Background Clostridium difficile is a gram-positive, anerobic, toxin-producing bacillus that mainly causes diarrhea and colitis. A recent meta-analysis reported an overall rate of 3.54 per 10,000 patient-days per year for C difficile infection (CDI). The highest incidence was observed in intensive care units (ICUs). In the USA, C difficile caused an estimated half a million infections and 29,000 deaths in 2012. More than 80% of these deaths occurred in individuals aged 65 years or older. The approximate cost of CDI treatment in the USA was US$ 5.4–6.3 billion per year. For the countries in the Arabian Peninsula including Jordan, Kuwait, Qatar, Saudi Arabia, Egypt, and Lebanon, the prevalence rates range from 4.6% to 23.6% for CDI isolates. Saudi Arabia has the lowest rate (4.6%) among these countries.

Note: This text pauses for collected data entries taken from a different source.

(** * AI front desk (dental): the call dialogue of [src/app.js]

    A shallow embedding of the Express/Twilio webhook handlers of
    [src/app.js] and of the helper [agentReply], together with the
    properties of the dialogue state machine.

    Layout:
    - [JsString]    JavaScript strings as sequences of UTF-16 code units,
                    with [trim], [indexOf], [lastIndexOf] and [slice];
    - [Js]          the values [JSON.parse] can produce (plus [undefined]),
                    truthiness, [||], property reads, completions;
    - [JSON]        [JSON.parse];
    - [App]         the session store, [agentReply], [twiml.say] and the
                    four voice webhooks, in a small state-and-exception
                    monad;
    - derived forms and sample requests;
    - the closed forms of the handlers, then the properties. *)

From Stdlib Require Import ZArith NArith QArith Qround Lqa List Bool Lia Ascii String.
From stdpp Require Import base option countable gmap fin_maps.
Import ListNotations.
Local Open Scope Z_scope.
#[local] Set Warnings "-register-all".

(* ===================================================================== *)
(** ** JavaScript strings *)
(* ===================================================================== *)

Module JsString.

(** A JavaScript string is a finite sequence of 16-bit code units. *)
Definition jsstring : Type := list N.

(** ASCII literals: every character of [t] becomes one code unit. *)
Fixpoint u16 (t : string) : jsstring :=
  match t with
  | EmptyString => []
  | String c t' => N_of_ascii c :: u16 t'
  end.

Arguments u16 : simpl never.

(** The code units removed by [String.prototype.trim]: WhiteSpace and
    LineTerminator of ECMA-262. *)
Definition is_white (c : N) : bool :=
  ((9 <=? c) && (c <=? 13) || (c =? 32) || (c =? 160) || (c =? 5760)
   || (8192 <=? c) && (c <=? 8202) || (c =? 8232) || (c =? 8233)
   || (c =? 8239) || (c =? 8287) || (c =? 12288) || (c =? 65279))%N.

Fixpoint trimStart (t : jsstring) : jsstring :=
  match t with
  | c :: t' => if is_white c then trimStart t' else t
  | [] => []
  end.

Definition trimEnd (t : jsstring) : jsstring := rev (trimStart (rev t)).

Definition trim (t : jsstring) : jsstring := trimEnd (trimStart t).

(** [t.indexOf(c)] for a one-unit search string: the first position of
    [c], or -1. *)
Fixpoint indexOf (t : jsstring) (c : N) : Z :=
  match t with
  | [] => -1
  | d :: t' =>
      if (d =? c)%N then 0
      else let i := indexOf t' c in if i <? 0 then -1 else i + 1
  end.
(** X14: from a session with nothing pending, whatever the action and
    the outcome, [manage_container] leaves every other record as it
    was, and the record addressed is unchanged, gone, or changed in
    its status only. *)
Theorem manage_container_frame cid action (w : world D) r w' :
  pending (db w) = [] ->
  manage_container cid action w = (r, w') ->
  (forall k, k <> cid -> rows (db w') !! k = rows (db w) !! k) /\
  (rows (db w') !! cid = rows (db w) !! cid \/
   rows (db w') !! cid = None \/
   exists st, rows (db w') !! cid = set_status st <$> rows (db w) !! cid).
Proof.
  intros Hclean H. rewrite manage_container_run in H.
  assert (Hdb0 := docker_call_session FromEnv w).
  destruct (docker_call FromEnv w) as [[u|e] w0]; cbn [snd] in Hdb0;
    [|injection H as _ <-; rewrite Hdb0; auto].
  cbv zeta in H. rewrite Hdb0 in H.
  assert (Hclean0 : pending (db w0) = []) by (rewrite Hdb0; exact Hclean).
  assert (Hsame : forall w1 : world D, db w1 = db w0 ->
             (forall k, k <> cid -> rows (db w1) !! k = rows (db w) !! k) /\
             (rows (db w1) !! cid = rows (db w) !! cid \/
              rows (db w1) !! cid = None \/
              exists st, rows (db w1) !! cid = set_status st <$> rows (db w) !! cid)).
  { intros w1 ->. rewrite Hdb0. auto. }
  assert (Hgone : forall w1 : world D, rows (db w1) = delete cid (rows (db w)) ->
             (forall k, k <> cid -> rows (db w1) !! k = rows (db w) !! k) /\
             (rows (db w1) !! cid = rows (db w) !! cid \/
              rows (db w1) !! cid = None \/
              exists st, rows (db w1) !! cid = set_status st <$> rows (db w) !! cid)).
  { intros w1 ->. split.
    - intros k Hk. apply lookup_delete_ne. congruence.
    - right. left. apply lookup_delete_eq. }
  destruct (manage_container_found cid action
              (object_of cid <$> rows (db w) !! cid) w0) as [[b|e] w1] eqn:Ef.
  - injection H as _ <-. destruct b.
    + destruct (rows (db w) !! cid) as [col|] eqn:Hrow;
        [|apply manage_container_found_outcome in Ef; contradiction].
      cbn [fmap option_fmap option_map] in Ef.
      apply manage_container_found_true in Ef as (_ & [Hr|[(st & Hr)|Hr]]);
        [| | |exact Hclean0]; cbn [object_of container_id] in Hr; rewrite Hdb0 in Hr.
      * rewrite Hr, Hrow. auto.
      * rewrite Hr. split.
        -- intros k Hk. apply lookup_alter_ne. congruence.
        -- right. right. exists st.
           rewrite lookup_alter, decide_True, Hrow by reflexivity. reflexivity.
      * apply Hgone. exact Hr.
    + apply manage_container_found_outcome in Ef as (_ & ->). apply Hsame. reflexivity.
  - pose proof (manage_container_found_outcome _ _ _ _ _ _ Ef) as (Hsome & _ & _ & Hp).
    specialize (Hp Hclean0).
    destruct (isinstance e NotFound).
    + destruct (decide (action = "remove")) as [->|Hne].
      * destruct (rows (db w) !! cid) as [col|]; [|contradiction].
        cbn [fmap option_fmap option_map] in H.
        rewrite manage_container_not_found_remove in H by (rewrite Hp; exact Hclean0).
        injection H as _ <-. apply Hgone. cbn. rewrite Hp, Hdb0. reflexivity.
      * unfold manage_container_not_found in H.
        destruct (decide (action = "remove")); [contradiction|].
        injection H as _ <-. apply Hsame. exact Hp.
    + injection H as _ <-. apply Hsame. exact Hp.
Qed.
End LifecycleFrame.
(** * PrivBatch agent: batch commitment, signing glue and range maths

    Shallow embedding of the Python agent of PrivBatch
    ([agent/src/merkle.py], [agent/src/signer.py], [agent/src/optimizer.py])
    and the properties its specification states about them, followed by the
    code around them ([agent/src/types.py], [agent/src/collector.py],
    [agent/src/executor.py], [agent/src/adaptive.py], [agent/src/main.py])
    and properties read off that code.

    Conventions of the embedding:
    - Python [bytes] are lists of [Byte.byte]; Python [int] is [Z];
    - a call that can raise returns a [result]: [Ok v] or [Err e], [e] naming
      the Python exception;
    - functions of third-party packages ([Web3.keccak], [eth_abi.encode],
      [eth_account]) are not part of the repository.  The hash and the
      signature primitives are Section variables, so every theorem holds
      for any implementation of them; [eth_abi.encode] is written out for
      the static types the agent uses;
    - the float operations of [optimizer.py] and the functions of [math]
      form an interface.  Python's instance of it is on binary64 numbers,
      with [exp] and [log] of the C library as parameters; what depends on
      the order of the values is proved from laws of the arithmetic, which
      are stated where they are used. *)

From Stdlib Require Import Floats.
From Stdlib Require Import Strings.Byte Strings.String Strings.Ascii.
From Stdlib Require Import Reals Lra.
From Stdlib Require Import ZArith List Lia Bool Permutation.
Import ListNotations.

Set Implicit Arguments.
Set Warnings "-inexact-float".
Open Scope Z_scope.

(* ================================================================== *)
(** * Python run-time primitives *)
(* ================================================================== *)

Module Py.

Definition bytes := list byte.

(** Exceptions raised by the modelled code.  [OutOfFuel] is not a Python
    exception: it is what a fuel-bounded loop of the model returns when
    its fuel is exhausted (shown never to happen). *)
Inductive exn : Set :=
| ValueError
| IndexError
| OverflowError
| ZeroDivisionError
| EncodingError
| BadSignature
| OutOfFuel.

Inductive result (A : Type) : Type :=
| Ok (a : A)
| Err (e : exn).
Arguments Ok {A} a.
Arguments Err {A} e.

Definition bind {A B} (r : result A) (k : A -> result B) : result B :=
  match r with
  | Ok a => k a
  | Err e => Err e
  end.

(** [l[i]] on a Python list: negative indices count from the end, an index
    outside [-len, len) raises IndexError. *)
Definition index {A} (l : list A) (i : Z) : result A :=
  let n := Z.of_nat (length l) in
  let j := if (i <? 0)%Z then (n + i)%Z else i in
  if ((0 <=? j) && (j <? n))%bool then
    match nth_error l (Z.to_nat j) with
    | Some a => Ok a
    | None => Err IndexError
    end
  else Err IndexError.

(** [range(0, n, 2)] *)
Definition range_by2 (n : Z) : list Z :=
  map (fun k => (2 * Z.of_nat k)%Z) (seq 0 (Z.to_nat ((n + 1) / 2))).

(** [l[:-1]] *)
Definition all_but_last {A} (l : list A) : list A := removelast l.

(** Comparison of two bytes objects, [a <= b]: lexicographic on the
    unsigned byte values, a proper prefix being smaller. *)
Fixpoint bytes_leb (a b : bytes) : bool :=
  match a, b with
  | [], _ => true
  | _ :: _, [] => false
  | x :: a', y :: b' =>
      if (Byte.to_N x <? Byte.to_N y)%N then true
      else if (Byte.to_N y <? Byte.to_N x)%N then false
      else bytes_leb a' b'
  end.

(** [a == b] on bytes objects. *)
Fixpoint bytes_eqb (a b : bytes) : bool :=
  match a, b with
  | [], [] => true
  | x :: a', y :: b' => Byte.eqb x y && bytes_eqb a' b'
  | _, _ => false
  end.

(** Big-endian digits of [n] in base 256, exactly [len] of them (the low
    [len] digits). *)
Fixpoint be_digits (len : nat) (n : Z) : bytes :=
  match len with
  | O => []
  | S len' =>
      be_digits len' (n / 256)
        ++ [match Byte.of_N (Z.to_N (n mod 256)) with
            | Some b => b
            | None => x00
            end]
  end.

(** Value of a big-endian byte string. *)
Definition be_value (b : bytes) : Z :=
  fold_left (fun acc x => (acc * 256 + Z.of_N (Byte.to_N x))%Z) b 0%Z.

(** [n.to_bytes(len, "big")]: OverflowError when [n] is negative or does
    not fit in [len] bytes. *)
Definition to_bytes (n : Z) (len : nat) : result bytes :=
  if ((0 <=? n) && (n <? 256 ^ Z.of_nat len))%Z%bool
  then Ok (be_digits len n)
  else Err OverflowError.

(** [text.encode("utf-8")] for the ASCII literals of the sources. *)
Fixpoint bytes_of_string (s : string) : bytes :=
  match s with
  | EmptyString => []
  | String c s' => byte_of_ascii c :: bytes_of_string s'
  end.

A remarkable increase in nosocomial CDI cases in the adult ICU at King Abdulaziz Medical City was observed between 18 January and 11 March 2018.The aim of our study was to decrease the incidence of CDI in adult ICUs by implementing evidence-based interventions.

Methods Cluster investigations were done; a time, place, and person table created, brain storming to identify the possible risk factors was evoked by the investigative team, a root cause analysis/fishbone diagram was pulled, and corrective actions were formulated.

Clinicians: hand hygiene (soap and water), use of gloves, barrier precautions, prompt identification and early treatment of CDI cases were applied.

Environmental: proper cleaning, housekeeping protocol review, and types of disinfectants used were highlighted.

Surveillance: outcome surveillance of CDI cases was added to the patient safety annual report plan.

Administration: antibiotic stewardship program (ASP), managing staff shortage, and reinforcement of the guidelines were essential.

Results In the first quarter, the rate of CDI was 2.1 per 1000 patient-days, which dropped to 0.9, 0.4, and 0.4 per 1000 patient-days, respectively, in the second, third, and fourth quarters of 2018.

Conclusion There was a significant reduction in the number of CDI cases after timely and appropriate actions were taken. However, maintaining a zero rate was challenging. Continuous monitoring, ongoing data collection, and education were considered key to reducing CDI.